Five years ago, Staff Sgt. Brooke Corson was stationed at Fort Benning, Ga., as a supply sergeant when Angus came into her life. While Angus was a small dog, Corson quickly realized he played a big role when drill sergeants started to visit the pup frequently as a way to relax.

That prompted Corson to combine her years of dog training experience with a desire to help those who have served their country, founding Mutts With A Mission Inc. with her husband and brother in 2008.

“This is our way of giving back.
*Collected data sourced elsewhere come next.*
(** [for _, zone := range zones { m[zone.ID] = zone }] *)
Definition zone_map (zones : list PriceZone) : gmap string PriceZone :=
  foldl (fun m zone => <[zID zone := zone]> m) ∅ zones.

(** The body of the first loop: [after] and [out] after one current zone. *)
Definition current_zone_step (before : gmap string PriceZone) (at_ : Z)
    (acc : gmap string PriceZone * list ZoneTransition) (zone : PriceZone)
  : gmap string PriceZone * list ZoneTransition :=
  let '(after, out) := acc in
  (<[zID zone := zone]> after,
   match before !! zID zone with
   | None => out ++ [mkTransition zone "created" at_]
   | Some old =>
       if negb (zState old =? "touched")%string && (zState zone =? "touched")%string
       then out ++ [mkTransition zone "touched" at_]
       else out
   end).

(** The body of the second loop: [out] after one zone that existed before. *)
Definition previous_zone_step (after : gmap string PriceZone) (bar : Bar)
    (out : list ZoneTransition) (entry : string * PriceZone) : list ZoneTransition :=
  let '(id, zone) := entry in
  match after !! id with
  | Some _ => out
  | None =>
      if negb (intersectsZone bar zone) then out ++ [mkTransition zone "expired" (bOpenTime bar)]
      else
        let out := if negb (zState zone =? "touched")%string
                   then out ++ [mkTransition zone "touched" (bOpenTime bar)] else out in
        let transition :=
          if (zKind zone =? "order_block")%string &&
             (((zSide zone =? "up")%string && (bClose bar <? zBottom zone)%F) ||
              ((zSide zone =? "down")%string && (bClose bar >? zTop zone)%F))
          then "invalidated" else "mitigated" in
        out ++ [mkTransition zone transition (bOpenTime bar)]
  end.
It’s our way of saying thank you,” Corson said.

These service dogs can help service members who have debilitating injuries or post-traumatic stress disorder, or veterans assimilating to civilian life.

As Delisle worked with Liza in the yard of Corson’s North Berwick home Friday, Corson said the “lap up” command creates tactile stimulation. She said the pressure can calm a veteran and ground him or her in reality.
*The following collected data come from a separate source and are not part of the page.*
(* ===== verification/Migrations.v ===== *)
(** * Opening the database (internal/store/postgres.go)

    [OpenPostgres]: the pool, its settings, and the migrations, which run in one
    transaction.  The driver is a parameter: what it makes of a URL, what the
    database makes of a script, and which of the calls fail. *)

From stdpp Require Import prelude gmap strings list.
From Stdlib Require Import ZArith Lia Ascii String.
From S2P Require Import Prelude GoFloat GoText Sha256 GoStrings Model StoreSpec.

#[local] Open Scope string_scope.
#[local] Open Scope list_scope.
#[local] Open Scope Z_scope.

(** ** Migration files *)

Record migrationFile := mkMigration {
  mfName : string;
  mfIsDir : bool;
  mfSql : string
}.

Definition has_suffix (suffix s : string) : bool :=
  (String.length suffix <=? String.length s)%nat &&
  (String.substring (String.length s - String.length suffix) (String.length suffix) s =? suffix)%string.

(** The version in front of the first underscore; [None] for a name without
    a positive one. *)
Definition migration_version (name : string) : option Z :=
  match split_on "_" name with
  | prefix :: _ :: _ => v ← atoi prefix; if v <=? 0 then None else Some v
  | _ => None
  end.

(** What is wrong with a name that has none; [%q] of a plain name. *)
Definition migration_name_error (name : string) : string :=
  "migration " +:+ String "034" name +:+ String "034"
    (if len (split_on "_" name) <=? 1 then " has no numeric prefix" else " has invalid version").

(** ** Calls to the driver

    A computation that calls the driver: each call fails when the next entry of
    the script says so. *)
Definition tx (A : Type) : Type := list bool -> list bool * outcome StoreError A.

#[local] Instance tx_ret : MRet tx := fun A a faults => (faults, Ok a).
#[local] Instance tx_bind : MBind tx := fun A B f m faults =>
  match m faults with
  | (faults, Ok a) => f a faults
  | (faults, Fail e) => (faults, Fail e)
  | (faults, Panic) => (faults, Panic)
  end.

Definition tx_call (what : string) : tx unit := fun faults =>
  match faults with
  | true :: rest => (rest, Fail (what +:+ ": connection lost"))
  | _ => (tail faults, Ok tt)
  end.

Definition tx_lift {A} (m : outcome StoreError A) : tx A := fun faults => (faults, m).

(** ** The pool *)

(** The settings of [pgxpool.Config] that are set here; [pcRest] stands for the
    others, which come from the URL. *)
Record PoolConfig := mkPoolConfig {
  pcMaxConns : Z;
  pcMinConns : Z;
  pcMaxConnIdleTime : Z;
  pcMaxConnLifetime : Z;
  pcHealthCheckPeriod : Z;
  pcRest : string
}.

(** The settings [OpenPostgres] makes of the ones in the URL. *)
Definition pool_settings (config : PoolConfig) (maxConnections : Z) : PoolConfig :=
  mkPoolConfig (if 0 <? maxConnections then maxConnections else pcMaxConns config) 1
    (5 * minute) (30 * minute) (30 * second) (pcRest config).

(** A database with its ledger of migrations, the pool that is open on it, if
    one is, and the calls that will fail. *)
Record Pool (D : Type) := mkPool {
  plConfig : option PoolConfig;
  plLedger : gset Z;
  plData : D;
  plFaults : list bool
}.
Arguments mkPool {D}.
Arguments plConfig {D}.
Arguments plLedger {D}.
Arguments plData {D}.
Arguments plFaults {D}.

Section Opening.
Context {D : Type} (exec : D -> string -> outcome StoreError D) (ParseConfig : string -> outcome StoreError PoolConfig).

(** The loop over the embedded files.  A script that reaches the database may
    be refused by it ([exec]); the call may also fail on the way. *)
Fixpoint migrate_entries (entries : list migrationFile) (ledger : gset Z) (d : D) : tx (gset Z * D) :=
  match entries with
  | [] => mret (ledger, d)
  | entry :: rest =>
      if mfIsDir entry || negb (has_suffix ".sql" (mfName entry)) then migrate_entries rest ledger d
      else match migration_version (mfName entry) with
           | None => tx_lift (Fail (migration_name_error (mfName entry)))
           | Some version =>
               _ ← tx_call ("check migration " +:+ itoa version);
               if bool_decide (version ∈ ledger) then migrate_entries rest ledger d
               else
                 _ ← tx_call ("read migration " +:+ itoa version);
                 _ ← tx_call ("apply migration " +:+ itoa version);
                 d' ← tx_lift (wrap_err (fun e => "apply migration " +:+ itoa version +:+ ": " +:+ e) (exec d (mfSql entry)));
                 _ ← tx_call ("record migration " +:+ itoa version);
                 migrate_entries rest ({[version]} ∪ ledger) d'
           end
  end.

Definition migration (entries : list migrationFile) (ledger : gset Z) (d : D) : tx (gset Z * D) :=
  _ ← tx_call "list migrations";
  _ ← tx_call "begin migration";
  _ ← tx_call "lock migrations";
  _ ← tx_call "create migration ledger";
  state ← migrate_entries entries ledger d;
  _ ← tx_call "commit migration";
  mret state.

(** One transaction: the database is as before unless it commits. *)
Definition Migrate (entries : list migrationFile) (p : Pool D) : Pool D * outcome StoreError unit :=
  match migration entries (plLedger p) (plData p) (plFaults p) with
  | (faults, Ok (ledger, d)) => (mkPool (plConfig p) ledger d faults, Ok tt)
  | (faults, Fail e) => (mkPool (plConfig p) (plLedger p) (plData p) faults, Fail e)
  | (faults, Panic) => (mkPool (plConfig p) (plLedger p) (plData p) faults, Panic)
  end.

(** [pool.Close] *)
Definition Pool_Close (p : Pool D) : Pool D := mkPool None (plLedger p) (plData p) (plFaults p).

(** A call outside a transaction. *)
Definition pool_call (what : string) (p : Pool D) : Pool D * outcome StoreError unit :=
  let '(faults, r) := tx_call what (plFaults p) in (mkPool (plConfig p) (plLedger p) (plData p) faults, r).

Definition OpenPostgres (entries : list migrationFile) (p : Pool D) (databaseURL : string) (maxConnections : Z)
  : Pool D * outcome StoreError unit :=
  match ParseConfig databaseURL with
  | Fail e => (p, Fail ("parse database URL: " +:+ e))
  | Panic => (p, Panic)
  | Ok config =>
      match pool_call "open PostgreSQL pool" p with
      | (p, Ok _) =>
          let p := mkPool (Some (pool_settings config maxConnections)) (plLedger p) (plData p) (plFaults p) in
          match pool_call "ping PostgreSQL" p with
          | (p, Ok _) =>
              match Migrate entries p with
              | (p, Ok _) => (p, Ok tt)
              | (p, r) => (Pool_Close p, r)
              end
          | (p, r) => (Pool_Close p, r)
          end
      | (p, r) => (p, r)
      end
  end.

(** ** What a migration does *)

(** The files a migration considers. *)
Definition is_migration (entry : migrationFile) : bool := negb (mfIsDir entry || negb (has_suffix ".sql" (mfName entry))).

(** Running scripts in order. *)
Fixpoint exec_all (d : D) (scripts : list string) : outcome StoreError D :=
  match scripts with
  | [] => Ok d
  | sql :: rest => d' ← exec d sql; exec_all d' rest
  end.

(** The version of a file that is a migration. *)
Definition file_version (entry : migrationFile) : option Z :=
  if is_migration entry then migration_version (mfName entry) else None.

(** The migrations that a ledger does not have. *)
Definition missing (ledger : gset Z) (entry : migrationFile) : bool :=
  match file_version entry with Some version => negb (bool_decide (version ∈ ledger)) | None => false end.

Lemma missing_more ledger version entries :
  version ∉ omap file_version entries ->
  List.filter (missing ({[version]} ∪ ledger)) entries = List.filter (missing ledger) entries.
Proof.
  induction entries as [|entry entries IH]; intros Hn; [done|]. cbn [List.filter].
  cbn [omap list_omap] in Hn.
  assert (missing ({[version]} ∪ ledger) entry = missing ledger entry) as ->.
  { unfold missing. destruct (file_version entry) as [v|]; [|done]. assert (v <> version) by set_solver.
    by rewrite (bool_decide_ext (v ∈ {[version]} ∪ ledger) (v ∈ ledger)) by set_solver. }
  rewrite IH; [done|]. by destruct (file_version entry); set_solver.
Qed.

Lemma tx_bind_ok {A B} (m : tx A) (f : A -> tx B) faults faults' b :
  (m ≫= f) faults = (faults', Ok b) -> exists a middle, m faults = (middle, Ok a) /\ f a middle = (faults', Ok b).
Proof. unfold mbind, tx_bind. destruct (m faults) as [middle [a|e|]]; [eauto|done|done]. Qed.

(** After a run of the loop over files of distinct versions: the ledger has
    gained their versions, the scripts of those it did not have, and no others,
    have run in the order of the files, and a second run without failures finds
    nothing to do. *)
Lemma migrate_entries_spec entries : forall ledger d faults ledger' d' faults',
  NoDup (omap file_version entries) ->
  migrate_entries entries ledger d faults = (faults', Ok (ledger', d')) ->
  ledger' = ledger ∪ list_to_set (omap file_version entries) /\
  (forall entry, entry ∈ entries -> is_migration entry = true -> is_Some (migration_version (mfName entry))) /\
  exec_all d (map mfSql (List.filter (missing ledger) entries)) = Ok d' /\
  forall more d2, ledger' ⊆ more -> migrate_entries entries more d2 [] = ([], Ok (more, d2)).
Proof.
  induction entries as [|entry entries IH]; intros ledger d faults ledger' d' faults' Hnd;
    cbn [migrate_entries List.filter omap list_omap] in *.
  { intros [= _ <- <-]. split_and!; [set_solver|set_solver|done|done]. }
  assert (Hfv : file_version entry = if mfIsDir entry || negb (has_suffix ".sql" (mfName entry)) then None
    else migration_version (mfName entry)) by (unfold file_version, is_migration; by destruct (_ || _)).
  assert (Hmi : missing ledger entry = match file_version entry with
    | Some version => negb (bool_decide (version ∈ ledger)) | None => false end) by done.
  rewrite Hmi, Hfv in *. clear Hmi Hfv. destruct (mfIsDir entry || _) eqn:Hskip.
  { intros (Hl & Hv & Ha & Hi)%IH; [|done]. split_and!; try done. intros x [->|Hx]%elem_of_cons Hm; [|by apply Hv].
    unfold is_migration in Hm. by rewrite Hskip in Hm. }
  destruct (migration_version (mfName entry)) as [version|] eqn:Hver; [|done].
  apply NoDup_cons in Hnd as [Hnew Hnd].
  intros ([] & f1 & _ & Hrun)%tx_bind_ok. case_bool_decide as Hin; cbn [negb].
  - apply IH in Hrun as (-> & Hv & Ha & Hi); [|done]. split_and!; [set_solver| |done|].
    + intros x [->|Hx]%elem_of_cons Hm; [by eexists|by apply Hv].
    + intros more d2 Hmore. cbn. rewrite bool_decide_eq_true_2 by set_solver. by apply Hi.
  - apply tx_bind_ok in Hrun as ([] & f2 & _ & Hrun). apply tx_bind_ok in Hrun as ([] & f3 & _ & Hrun).
    apply tx_bind_ok in Hrun as (d1 & f4 & Hexec & Hrun). apply tx_bind_ok in Hrun as ([] & f5 & _ & Hrun).
    unfold tx_lift in Hexec. injection Hexec as _ Hexec.
    destruct (exec d (mfSql entry)) as [d1'|e|] eqn:Hex; [|done|done]. injection Hexec as ->.
    apply IH in Hrun as (-> & Hv & Ha & Hi); [|done]. rewrite missing_more in Ha by done. split_and!; [set_solver| | |].
    + intros x [->|Hx]%elem_of_cons Hm; [by eexists|by apply Hv].
    + cbn [map exec_all]. by rewrite Hex.
    + intros more d2 Hmore. cbn. rewrite bool_decide_eq_true_2 by set_solver. by apply Hi.
Qed.

Lemma migration_spec entries ledger d faults ledger' d' faults' :
  migration entries ledger d faults = (faults', Ok (ledger', d')) ->
  exists f1 f2, migrate_entries entries ledger d f1 = (f2, Ok (ledger', d')).
Proof.
  unfold migration. intros ([] & f1 & _ & Hrun)%tx_bind_ok. apply tx_bind_ok in Hrun as ([] & f2 & _ & Hrun).
  apply tx_bind_ok in Hrun as ([] & f3 & _ & Hrun). apply tx_bind_ok in Hrun as ([] & f4 & _ & Hrun).
  apply tx_bind_ok in Hrun as (state & f5 & Hm & Hrun). apply tx_bind_ok in Hrun as ([] & f6 & _ & Hrun). injection Hrun as _ ->. eauto.
Qed.

Lemma Migrate_again entries ledger d config :
  migrate_entries entries ledger d [] = ([], Ok (ledger, d)) ->
  Migrate entries (mkPool config ledger d []) = (mkPool config ledger d [], Ok tt).
Proof.
  intros Hm. unfold Migrate, migration. cbn [plLedger plData plFaults].
  unfold mbind, tx_bind. cbn [tx_call tail]. by rewrite Hm.
Qed.

Lemma Open_again entries ledger d url maxConnections config :
  ParseConfig url = Ok config -> migrate_entries entries ledger d [] = ([], Ok (ledger, d)) ->
  OpenPostgres entries (mkPool None ledger d []) url maxConnections =
    (mkPool (Some (pool_settings config maxConnections)) ledger d [], Ok tt).
Proof.
  intros Hc Hm. unfold OpenPostgres. rewrite Hc. unfold pool_call. cbn [plConfig plLedger plData plFaults tx_call tail].
  by rewrite Migrate_again.
Qed.

(** The ways opening ends. *)
Lemma Open_cases entries p url maxConnections p' r :
  plConfig p = None -> OpenPostgres entries p url maxConnections = (p', r) ->
  match r with
  | Ok _ => exists config f1 f2, ParseConfig url = Ok config /\
      plConfig p' = Some (pool_settings config maxConnections) /\
      migrate_entries entries (plLedger p) (plData p) f1 = (f2, Ok (plLedger p', plData p'))
  | _ => plConfig p' = None /\ plLedger p' = plLedger p /\ plData p' = plData p
  end.
Proof.
  intros Hp. unfold OpenPostgres. destruct (ParseConfig url) as [config|e|] eqn:Hcfg; [|by intros [= <- <-]..].
  unfold pool_call. destruct (tx_call _ (plFaults p)) as [f1 [[]|e1|]]; [|by intros [= <- <-]..].
  cbn [plConfig plLedger plData plFaults]. destruct (tx_call _ f1) as [f2 [[]|e2|]]; [|by intros [= <- <-]..].
  unfold Migrate. cbn [plConfig plLedger plData plFaults].
  destruct (migration entries (plLedger p) (plData p) f2) as [f3 [[ledger d]|e3|]] eqn:Hm; [|by intros [= <- <-]..].
  intros [= <- <-]. apply migration_spec in Hm as (g1 & g2 & Hm). by exists config, g1, g2.
Qed.
End Opening.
Dogs are also trained to search the house upon returning home to ensure a stranger isn’t inside or to create personal space by moving in front of their handler.


“I talk to veterans and listen to what a lot of them have to say,” Corson said, which helps her tailor the training specifically for their needs.

After six to nine months of training, Corson estimated the service dogs are worth between $16,000 and $20,000. The current placement fee is $500, but ultimately Corson wants the dogs to be free.

Mutts With A Mission has trained and placed two therapy dogs so far.

Joxer, an Airedale mix, is an overly friendly dog who would not have made a good service dog, Corson said. Instead, the pup is carrying out the organization’s mission in a different way with Jim Elliott of Tennessee, a retired psychologist.

Elliott said since bringing Joxer home last August, the dog has joined him working with elderly Alzheimer’s patients, as well as those with mental disabilities.

“I think pet therapy is beneficial,” Elliott said. “(Joxer) has a spring in his gait, and he makes people laugh.”


Corson said she is always looking for more dogs. For every dog selected, Corson said she tests as many as 20 dogs to assess their temperament. To train more dogs, she also hopes to recruit more dog raisers.

Corson is also welcoming more veterans and wounded service members to apply for a dog.

“Just because we don’t have a dog for a soldier (right now) doesn’t mean they shouldn’t apply,” she said.